[Russia by Donald Mackenzie Wallace]@TWC D-Link bookRussia CHAPTER XII 6/36
In ten other towns, with populations varying from 50,000 to 282,000, the aggregate rose from 780,000 to 1,382,000, or about 77 per cent. That Russia should have taken so long to assimilate herself in this respect to Western Europe is to be explained by the geographical and political conditions.
Her population was not hemmed in by natural or artificial frontiers strong enough to restrain their expansive tendencies.
To the north, the east, and the southeast there was a boundless expanse of fertile, uncultivated land, offering a tempting field for emigration; and the peasantry have ever shown themselves ready to take advantage of their opportunities.

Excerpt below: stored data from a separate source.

Definition Close (st : State) : CloseOutcome :=
  match Close_cancel st with
  | None => ClosePanics
  | Some st' => if Wait_returns st' then CloseReturns st' else CloseBlocks st'
  end.

(** ** The interleaving of the tasks *)

Inductive Action : Type :=
| CallProxy (dialErr closeErr listenErr : option error)
| Acc (j : nat) (a : AccAction)
| Drv (i : nat) (a : DrvAction)
| PumpIn (i : nat) (a : PumpAction)
| PumpOut (i : nat) (a : PumpAction)
| CallClose
| CloseReturn
| Stats (k : nat) (a : StatsAction).

Section Steps.

Variable text6 : IP -> string.

Definition acceptor_step (a : AccAction) (pc : AcceptorPC) (st : State)
  : option (AcceptorPC * State) :=
  match pc, a with
  | L_top, L_check =>
      if ctx_done st then Some (L_returned (Some ErrProxyClosed), st)
      else Some (L_accept, st)
  | L_accept, L_accepted r =>
      let (evs, pc') := accept_iter (Name (proxy st)) r in
      Some (pc', add_logs evs st)
  | L_wgAdd peer local, L_next =>
      Some (L_openInc peer local,
            set_proxy (set_serveWg (serveWg (proxy st) + 1) (proxy st)) st)
  | L_openInc peer local, L_next =>
      Some (L_top,
            set_sessions (sessions st ++ [newSession peer local])
              (set_proxy
                 (set_open (atomic_AddInt64 (open (proxy st)) 1) (proxy st))
                 st))
  | _, _ => None
  end.

Definition step (act : Action) (st : State) : option State :=
  match act with
  | CallProxy de ce le =>
      match Proxy_enter de ce le st with
      | (st', Some _) => Some st'
      | (st', None) => Some (set_acceptors (acceptors st' ++ [L_top]) st')
      end
  | Acc j a =>
      match nth_error (acceptors st) j with
      | Some pc =>
          match acceptor_step a pc st with
          | Some (pc', st') =>
              Some (set_acceptors (upd j pc' (acceptors st')) st')
          | None => None
          end
      | None => None
      end
  | Drv i a =>
      match nth_error (sessions st) i with
      | Some s =>
          match serve_step text6 a (ctx_done st) (proxy st) s with
          | Some (p', s', evs) =>
              Some (add_logs evs
                      (set_sessions (upd i s' (sessions st))
                         (set_proxy p' st)))
          | None => None
          end
      | None => None
      end
  | PumpIn i a =>
      match nth_error (sessions st) i with
      | Some s =>
          match copyConn_step (argsIn (proxy st)) a (pumpIn s) (proxy st) s with
          | Some (pc', p', s') =>
              Some (set_sessions (upd i (set_pumpIn pc' s') (sessions st))
                      (set_proxy p' st))
          | None => None
          end
      | None => None
      end
  | PumpOut i a =>
      match nth_error (sessions st) i with
      | Some s =>
          match copyConn_step (argsOut (proxy st)) a (pumpOut s) (proxy st) s with
          | Some (pc', p', s') =>
              Some (set_sessions (upd i (set_pumpOut pc' s') (sessions st))
                      (set_proxy p' st))
          | None => None
          end
      | None => None
      end
  | CallClose =>
      match Close_cancel st with
      | Some st' => Some (set_closers (S (waiting st')) (returned st') st')
      | None => None
      end
  | CloseReturn =>
      match waiting st with
      | S w =>
          if Wait_returns st then Some (set_closers w (S (returned st)) st)
          else None
      | O => None
      end
  | Stats k a =>
      match nth_error (statsPCs st) k with
      | Some pc =>
          match stats_step a pc st with
          | Some (pc', st') =>
              Some (set_statsPCs (upd k pc' (statsPCs st')) st')
          | None => None
          end
      | None => None
      end
  end.

(** The actions of a schedule, one after the other. *)
Fixpoint run (acts : list Action) (st : State) : option State :=
  match acts with
  | [] => Some st
  | a :: rest =>
      match step a st with
      | Some st' => run rest st'
      | None => None
      end
  end.

(** The states the instance [p] can be in. *)
Definition reachable (p : TCPProxy) (st : State) : Prop :=
  exists acts, run acts (newState p) = Some st.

Instead of improving their primitive system of agriculture, which requires an enormous area and rapidly exhausts the soil, they have always found it easier and more profitable to emigrate and take possession of the virgin land beyond. Thus the territory--sometimes with the aid of, and sometimes in spite of, the Government--has constantly expanded, and has already reached the Polar Ocean, the Pacific, and the northern offshoots of the Himalayas. The little district around the sources of the Dnieper has grown into a mighty empire, comprising one-seventh of the land surface of the globe. Prolific as the Russian race is, its power of reproduction could not keep pace with its territorial expansion, and consequently the country is still very thinly peopled.
According to the latest census (1897) in the whole empire there are under 130 millions of inhabitants, and the average density of population is only about fifteen to the English square mile.